Report back each line of the data that contains the word "content".

● ● ● ●

(* ===== verification/CollabRuns.v ===== *)
(** * Runs of a version 2 task, maintenance, and the entry point

    The admission and the end of a worker's run and the queries of
    [collaboration_cooperation.go], the maintenance of
    [collaboration_maintenance.go], and [ApplyCollaboration] of
    [collaboration.go] with its receipts. *)

From S2P Require Import Prelude Orders CoordTypes Coordination CollabState Collaboration CollabReports Cooperation.

Section digest.
Context (digestJSON : hashed → string) (order : ordering).

(** ** Admission and end of a run *)
(** [None] where the session is not a worker of a version 2 project. *)
Definition collaborationTask (w : walk) (sessionID : string) (s : State) : option (Project * Task) :=
  match ProjectForSession w sessionID s with
  | Some (project, Some task) => if pjEngineVersion project =? 2 then Some (project, task) else None
  | _ => None
  end.

Definition admissionChecks (task : Task) (at_ : Z) (s : State) : error :=
  let meta := meta_of s (tkID task) in
  match validGrant (tkID task) at_ s with
  | Some e => Some e
  | None =>
    if negb (ManifestCurrent digestJSON (mtManifestID meta) s) || mtNeedsContext meta then Some "contract_stale"
    else if bool_decide (mtPhase meta = "execution")
            && (negb (bool_decide (mtReadiness meta = "confirmed")) || UnansweredBlocking (tkID task) s)
    then Some "task_not_ready" else None
  end.

Definition humanRun (sessionID request : string) : string :=
  String.append "humanrun_" (prefix24 (digestJSON (HStrings [sessionID; request]))).

Definition AdmitCollaborationRun (w : walk) (sessionID request content : string) (at_ : Z) (s : State) : State + string :=
  let s := NormalizeCollaboration s in
  match collaborationTask w sessionID s with
  | None => inl s
  | Some (project, task) =>
    let meta := meta_of s (tkID task) in
    refuse "task_not_active" when bool_decide (tkState task ∈ ["cancelled"; "done"]);
    try (s, meta) <-
      (if bool_decide (tkOwner task = "pm") then
         check (admissionChecks task at_ s);
         inl (s, meta <| mtActiveRunID := tkRunID task |>)
       else inl (AddEvent system (pjID project) (tkID task) "human_instruction" content request at_ false s,
                 meta <| mtActiveRunID := humanRun sessionID request |> <| mtPhase := "execution" |>));
    inl (putMeta (meta <| mtActiveRequestID := request |> <| mtActiveEpoch := tkEpoch task |>) (tkID task) s)
  end.

(** The end of a preflight of the PM: on to the execution, or wait. *)
Definition finishPreflight (task : Task) (meta : TaskCoordination) (status : string) (at_ : Z) (s : State) : taskUpdate :=
  if bool_decide (status = "succeeded") && bool_decide (mtReadiness meta = "confirmed")
   && ManifestCurrent digestJSON (mtManifestID meta) s && bool_decide (validGrant (tkID task) at_ s = None)
   && negb (UnansweredBlocking (tkID task) s)
  then (s, task <| tkState := "provisioning" |> <| tkProvisioned := false |>
           <| tkRunID := String.append (runID (tkID task) (tkEpoch task)) "_execute" |>
           <| tkRequestID := String.append (requestID (tkID task) (tkEpoch task)) "_execute" |>
           <| tkDispatchEpoch := tkEpoch task |>, meta <| mtPhase := "execution" |>)
  else
  let task := task <| tkState := "waiting" |> in
  (if negb (bool_decide (mtReadiness meta = "needs_clarification"))
   then (newActionable digestJSON task "preflight_incomplete"
           "Worker has not confirmed this task. Review its response before continuing." "pm" "" "" false at_ s).1
   else s, task, meta).

(** The helper delivered: its result is ready, unless the request is over. *)
Definition finishAssistance (assistanceID subID : string) (at_ : Z) (s : State) : State :=
  match csAssistance (collab s) !! assistanceID with
  | None => s
  | Some a =>
    if negb (bool_decide (as_State a = "running")) then s
    else
      let requester := task_of s (as_RequesterTaskID a) in
      let a := if (tkEpoch requester =? as_RequesterEpoch a) && bool_decide (tkOwner requester = "pm")
                  && (at_ <? as_Deadline a)
               then a <| as_State := "ready" |> <| as_ResultSubmissionID := subID |>
               else a <| as_State := "expired" |> in
      putAssistance (a <| as_Revision := u64_succ (as_Revision a) |>) (as_ID a) s
  end.

Definition finishDelivery (task : Task) (meta : TaskCoordination) (at_ : Z) (s : State) : taskUpdate :=
  let sub := submission_of s (mtSubmissionID meta) in
  if bool_decide (is_Some (csSubmissions (collab s) !! mtSubmissionID meta))
   && bool_decide (sbRunID sub = mtActiveRunID meta) && (sbEpoch sub =? tkEpoch task)
   && bool_decide (sbStatus sub = "sealing_pending") && ManifestCurrent digestJSON (siManifestID (sbInput sub)) s
  then
  let s := putSubmission (sub <| sbStatus := "submitted" |>) (sbID sub) s in
  let task := task <| tkState := "review" |> in
  let s := (newActionable digestJSON task "submission" (siSummary (sbInput sub)) "pm" "" (sbID sub) false at_ s).1 in
  (finishAssistance (mtAssistanceID meta) (sbID sub) at_ s, task, meta)
  else
  let task := task <| tkState := "waiting" |> in
  (if bool_decide (tkOwner task = "pm") && negb (UnansweredBlocking (tkID task) s)
   then (newActionable digestJSON task "missing_submission"
           "The model turn ended without a sealed delivery. Request a structured submission; do not treat this as accepted."
           "pm" "" "" false at_ s).1
   else s, task, meta).

Definition finishFailure (task : Task) (meta : TaskCoordination) (status : string) (at_ : Z) (s : State) : taskUpdate :=
  let task := task <| tkState := "failed" |> in
  ((newActionable digestJSON task "execution_failed"
    (cat ["Execution ended: "; status; ". Check the original conversation and side effects before retrying."])
    "pm" "" "" false at_ s).1, task, meta).

Definition terminalKey (sessionID request : string) : string := cat ["terminal:"; sessionID; ":"; request].

Definition FinishCollaborationRun (w : walk) (sessionID request status text : string) (at_ : Z) (s : State)
  : State * bool :=
  match collaborationTask w sessionID s with
  | None => (s, false)
  | Some (project, task) =>
    let s := NormalizeCollaboration s in
    let meta := meta_of s (tkID task) in
    let key := terminalKey sessionID request in
    if bool_decide (is_Some (csReceipts (collab s) !! key)) then (s, true)
    else
      let s := putReceipt (Receipt zeroCollaborationResult "") key s in
      if negb (bool_decide (mtActiveRequestID meta = request)) || negb (mtActiveEpoch meta =? tkEpoch task)
         || bool_decide (tkState task ∈ ["cancelled"; "done"])
      then (AddEvent system (pjID project) (tkID task) "historical_run_finished"
              "Earlier run finished; current task was not changed." request at_ false s, true)
      else
        let task := task <| tkResult := text |> in
        let '(s, task, meta) :=
          (if bool_decide (mtPhase meta = "preflight") && bool_decide (tkOwner task = "pm")
           then finishPreflight task meta status at_ s
           else if bool_decide (status = "succeeded") then finishDelivery task meta at_ s
           else finishFailure task meta status at_ s) in
        let meta := meta <| mtRevision := u64_succ (mtRevision meta) |> <| mtActiveRequestID := "" |>
                      <| mtActiveRunID := "" |> in
        let s := putMeta meta (tkID task) (putTask task (tkID task) s) in
        (AddEvent (system <| prSessionID := sessionID |>) (pjID project) (tkID task)
           (String.append "worker_" status) text request at_ true s, true)
  end.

● ● ● ●

OUTPUT FOR THIS TASK:
Definition AdmitCollaborationRun (w : walk) (sessionID request content : string) (at_ : Z) (s : State) : State + string :=
       else inl (AddEvent system (pjID project) (tkID task) "human_instruction" content request at_ false s,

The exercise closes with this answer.